- [DIRECTIONS] Look through the data below for the line with "p c = false → Forall (λ c, p c = true) t →", and transcribe it exactly together with each line after it up to and including the line with "unfold splitlines. induction". Give nothing else.

[Saved data entries]

====================

Lemma split_max_app sep n a b :
  sep ∉ a → split_max sep (S n) (a ++ sep :: b) = a :: split_max sep n b.
Proof. intros. simpl. by rewrite cut_app. Qed.

Lemma str_join_cons sep s l : l ≠ [] → str_join sep (s :: l) = s ++ sep ++ str_join sep l.
Proof. by destruct l. Qed.

Lemma str_join_head sep x l : ∃ q, str_join sep (x :: l) = x ++ q.
Proof. destruct l; [exists []; by rewrite app_nil_r|by eexists]. Qed.

Lemma split_max_ne sep n s : split_max sep n s ≠ [].
Proof. destruct n; simpl; [done|]. by destruct (cut sep s) as [[? ?]|]. Qed.

(** Joining the pieces of a split restores the text. *)
Lemma str_join_split_max sep n s : str_join [sep] (split_max sep n s) = s.
Proof.
  revert s. induction n as [|n IH]; intros s; [done|]. simpl.
  destruct (cut sep s) as [[a b]|] eqn:Hcut; [|done].
  apply cut_Some in Hcut as [-> _].
  by rewrite str_join_cons, IH by apply split_max_ne.
Qed.

Lemma split_max_pieces sep n s p : p ∈ split_max sep n s →
  p = List.last (split_max sep n s) [] ∨ sep ∉ p.
Proof.
  revert s. induction n as [|n IH]; intros s; simpl; [set_solver|].
  destruct (cut sep s) as [[a b]|] eqn:Hcut; [|set_solver].
  apply cut_Some in Hcut as [-> Ha].
  rewrite elem_of_cons. intros [->|Hp]; [by right|].
  destruct (IH b Hp) as [Hl|]; [|by right]. left. rewrite Hl.
  destruct (split_max sep n b) eqn:E; [set_solver|done].
Qed.

Lemma lstrip_by_id p c s : p c = false → lstrip_by p (c :: s) = c :: s.
Proof. intros H. simpl. by rewrite H. Qed.

Lemma lstrip_by_all p s t : Forall (λ c, p c = true) s → lstrip_by p (s ++ t) = lstrip_by p t.
Proof. induction 1 as [|c s Hc _ IH]; simpl; [done|]. by rewrite Hc. Qed.

Lemma span_app p a s : Forall (λ c, p c = true) a → match s with c :: _ => p c = false | [] => True end →
  span p (a ++ s) = (a, s).
Proof.
  intros Ha Hs. induction Ha as [|c a Hc Ha IH]; [destruct s as [|c s]; [done|cbn; by rewrite Hs]|].
  cbn. by rewrite Hc, IH.
Qed.

Lemma rstrip_by_app p s c t :
  p c = false → Forall (λ c, p c = true) t →
  rstrip_by p (s ++ c :: t) = s ++ [c].
Proof.
  intros Hc Ht. unfold rstrip_by.
  rewrite rev_app_distr. simpl. rewrite <-!app_assoc. simpl.
  rewrite lstrip_by_all; [|by apply Forall_rev].
  rewrite lstrip_by_id by done. simpl. by rewrite rev_involutive.
Qed.

Lemma find_sub_Some p s i :
  find_sub p s = Some i ↔
    p `prefix_of` drop i s ∧ i ≤ length s ∧ ∀ j, j < i → ¬ p `prefix_of` drop j s.
Proof.
  revert i. induction s as [|c s IH]; intros i; simpl; unfold startswith;
    case_bool_decide as Hp.
  - split; [intros [= <-]; split_and!; [done|lia|lia]|].
    intros (_ & Hi & _). f_equal. lia.
  - split; [done|]. intros (H & _ & _). by rewrite drop_nil in H.
  - split; [intros [= <-]; split_and!; [done|lia|lia]|].
    intros (_ & _ & Hmin). destruct i as [|i]; [done|].
    destruct (Hmin 0); [lia|done].
  - rewrite fmap_Some. setoid_rewrite IH. split.
    + intros (j & (Hj & Hlen & Hmin) & ->). split; [done|]. split; [lia|].
      intros [|k] Hk; [done|]. apply Hmin. lia.
    + intros (Hi & Hlen & Hmin). destruct i as [|i]; [done|].
      exists i. split; [|done]. split; [done|]. split; [lia|].
      intros j Hj. apply (Hmin (S j)). lia.
Qed.

Lemma find_sub_None p s : find_sub p s = None ↔ ∀ i, ¬ p `prefix_of` drop i s.
Proof.
  induction s as [|c s IH]; simpl; unfold startswith; case_bool_decide as Hp.
  - split; [done|]. intros H. by destruct (H 0).
  - split; [|done]. intros _ i. by rewrite drop_nil.
  - split; [done|]. intros H. by destruct (H 0).
  - rewrite fmap_None, IH. split; [intros H [|i]; [done|apply H]|].
    intros H i. apply (H (S i)).
Qed.

(** ** Lines and blanks *)

Lemma splitlines_aux_line cur s rest :
  Forall (λ c, is_linebreak c = false) s →
  splitlines_aux cur (s ++ 10%N :: rest) = (rev cur ++ s) :: splitlines_aux [] rest.
Proof.
  intros Hs. revert cur. induction Hs as [|c s Hc _ IH]; intros cur; simpl.
  - by rewrite app_nil_r.
  - rewrite Hc, IH. simpl. by rewrite <-app_assoc.
Qed.

(** Lines written with a final newline each are read back one by one. *)
Lemma splitlines_concat (ls : list text) :
  Forall (Forall (λ c, is_linebreak c = false)) ls →
  splitlines (concat ((λ l, l ++ [10%N]) <$> ls)) = ls.
Proof.
  unfold splitlines. induction 1 as [|l ls Hl _ IH]; csimpl; [done|].
  rewrite <-app_assoc. simpl. rewrite splitlines_aux_line by done. by rewrite IH.
Qed.

(** Joined lines with a final line feed, split at the line feeds. *)
Lemma split_max_lines n (ls : list text) :
  Forall (λ l, 10%N ∉ l) ls → length ls ≤ n →
  split_max 10 n (concat ((λ l, l ++ [10%N]) <$> ls)) = ls ++ [[]].
Proof.
  intros Hl. revert n. induction Hl as [|l ls Hl _ IH]; intros n Hn; csimpl.
  { by destruct n. }
  destruct n as [|n]; [simpl in Hn; lia|]. rewrite <-app_assoc. cbn [app].
  rewrite split_max_app by done. rewrite IH; [done|simpl in *; lia].
Qed.
(* ===== verification/PyCodec.v ===== *)
(** * Decimal and UTF-8 codecs of Python

    [str(int)] and [int(str)] with the interpreter's digit limit, and the strict
    UTF-8 codec behind [str.encode("utf-8")] and [bytes.decode("utf-8")].  Each
    codec comes with its round trip. *)

From S2P Require Import Prelude PyText.
From Stdlib Require Import DecimalN.

(** ** Decimal integers *)

(** [sys.get_int_max_str_digits()]: conversions of longer numbers raise ValueError. *)
Definition int_max_str_digits : nat := 4300.

Fixpoint uint_text (d : Decimal.uint) : text :=
  match d with
  | Decimal.Nil => []
  | Decimal.D0 d => 48%N :: uint_text d | Decimal.D1 d => 49%N :: uint_text d
  | Decimal.D2 d => 50%N :: uint_text d | Decimal.D3 d => 51%N :: uint_text d
  | Decimal.D4 d => 52%N :: uint_text d | Decimal.D5 d => 53%N :: uint_text d
  | Decimal.D6 d => 54%N :: uint_text d | Decimal.D7 d => 55%N :: uint_text d
  | Decimal.D8 d => 56%N :: uint_text d | Decimal.D9 d => 57%N :: uint_text d
  end.

Definition N_text (n : N) : text := uint_text (N.to_uint n).

(** The decimal rendering of an integer, as [str(z)] or [f"{z}"] writes it. *)
Definition Z_text (z : Z) : text :=
  if (z <? 0)%Z then 45%N :: N_text (Z.abs_N z) else N_text (Z.abs_N z).

(** [str(z)]: [None] is the ValueError of a number over the digit limit. *)
Definition str_int (z : Z) : option text :=
  if length (N_text (Z.abs_N z)) <=? int_max_str_digits then Some (Z_text z) else None.

Fixpoint uint_of_digits (l : list N) : Decimal.uint :=
  match l with
  | [] => Decimal.Nil
  | d :: l =>
      (match d with
       | 0 => Decimal.D0 | 1 => Decimal.D1 | 2 => Decimal.D2 | 3 => Decimal.D3
       | 4 => Decimal.D4 | 5 => Decimal.D5 | 6 => Decimal.D6 | 7 => Decimal.D7
       | 8 => Decimal.D8 | _ => Decimal.D9
       end)%N (uint_of_digits l)
  end.

(** The blanks [int()] skips once the text is mapped to ASCII. *)
Definition is_int_space (c : N) : bool := ((9 <=? c) && (c <=? 13) || (c =? 32))%N.

(** The interpreter's mapping of blanks and decimal digits to ASCII. *)
Definition int_ascii (c : N) : N :=
  if (c <? 128)%N then c
  else if is_space c then 32%N
  else match decimal_digit c with Some d => (48 + d)%N | None => 63%N end.

(** Digits with single underscores between them; [after] is true after a digit. *)
Fixpoint int_digits (after : bool) (s : text) : option (list N) :=
  match s with
  | [] => if after then Some [] else None
  | c :: s' =>
      if ((48 <=? c) && (c <=? 57))%N then cons (c - 48)%N <$> int_digits true s'
      else if ((c =? 95)%N && after) then int_digits false s'
      else None
  end.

====================

- [COMPLETED TASK]
  p c = false → Forall (λ c, p c = true) t →
  rstrip_by p (s ++ c :: t) = s ++ [c].
Proof.
  intros Hc Ht. unfold rstrip_by.
  rewrite rev_app_distr. simpl. rewrite <-!app_assoc. simpl.
  rewrite lstrip_by_all; [|by apply Forall_rev].
  rewrite lstrip_by_id by done. simpl. by rewrite rev_involutive.
Qed.

Lemma find_sub_Some p s i :
  find_sub p s = Some i ↔
    p `prefix_of` drop i s ∧ i ≤ length s ∧ ∀ j, j < i → ¬ p `prefix_of` drop j s.
Proof.
  revert i. induction s as [|c s IH]; intros i; simpl; unfold startswith;
    case_bool_decide as Hp.
  - split; [intros [= <-]; split_and!; [done|lia|lia]|].
    intros (_ & Hi & _). f_equal. lia.
  - split; [done|]. intros (H & _ & _). by rewrite drop_nil in H.
  - split; [intros [= <-]; split_and!; [done|lia|lia]|].
    intros (_ & _ & Hmin). destruct i as [|i]; [done|].
    destruct (Hmin 0); [lia|done].
  - rewrite fmap_Some. setoid_rewrite IH. split.
    + intros (j & (Hj & Hlen & Hmin) & ->). split; [done|]. split; [lia|].
      intros [|k] Hk; [done|]. apply Hmin. lia.
    + intros (Hi & Hlen & Hmin). destruct i as [|i]; [done|].
      exists i. split; [|done]. split; [done|]. split; [lia|].
      intros j Hj. apply (Hmin (S j)). lia.
Qed.

Lemma find_sub_None p s : find_sub p s = None ↔ ∀ i, ¬ p `prefix_of` drop i s.
Proof.
  induction s as [|c s IH]; simpl; unfold startswith; case_bool_decide as Hp.
  - split; [done|]. intros H. by destruct (H 0).
  - split; [|done]. intros _ i. by rewrite drop_nil.
  - split; [done|]. intros H. by destruct (H 0).
  - rewrite fmap_None, IH. split; [intros H [|i]; [done|apply H]|].
    intros H i. apply (H (S i)).
Qed.

(** ** Lines and blanks *)

Lemma splitlines_aux_line cur s rest :
  Forall (λ c, is_linebreak c = false) s →
  splitlines_aux cur (s ++ 10%N :: rest) = (rev cur ++ s) :: splitlines_aux [] rest.
Proof.
  intros Hs. revert cur. induction Hs as [|c s Hc _ IH]; intros cur; simpl.
  - by rewrite app_nil_r.
  - rewrite Hc, IH. simpl. by rewrite <-app_assoc.
Qed.

(** Lines written with a final newline each are read back one by one. *)
Lemma splitlines_concat (ls : list text) :
  Forall (Forall (λ c, is_linebreak c = false)) ls →
  splitlines (concat ((λ l, l ++ [10%N]) <$> ls)) = ls.
Proof.
  unfold splitlines. induction 1 as [|l ls Hl _ IH]; csimpl; [done|].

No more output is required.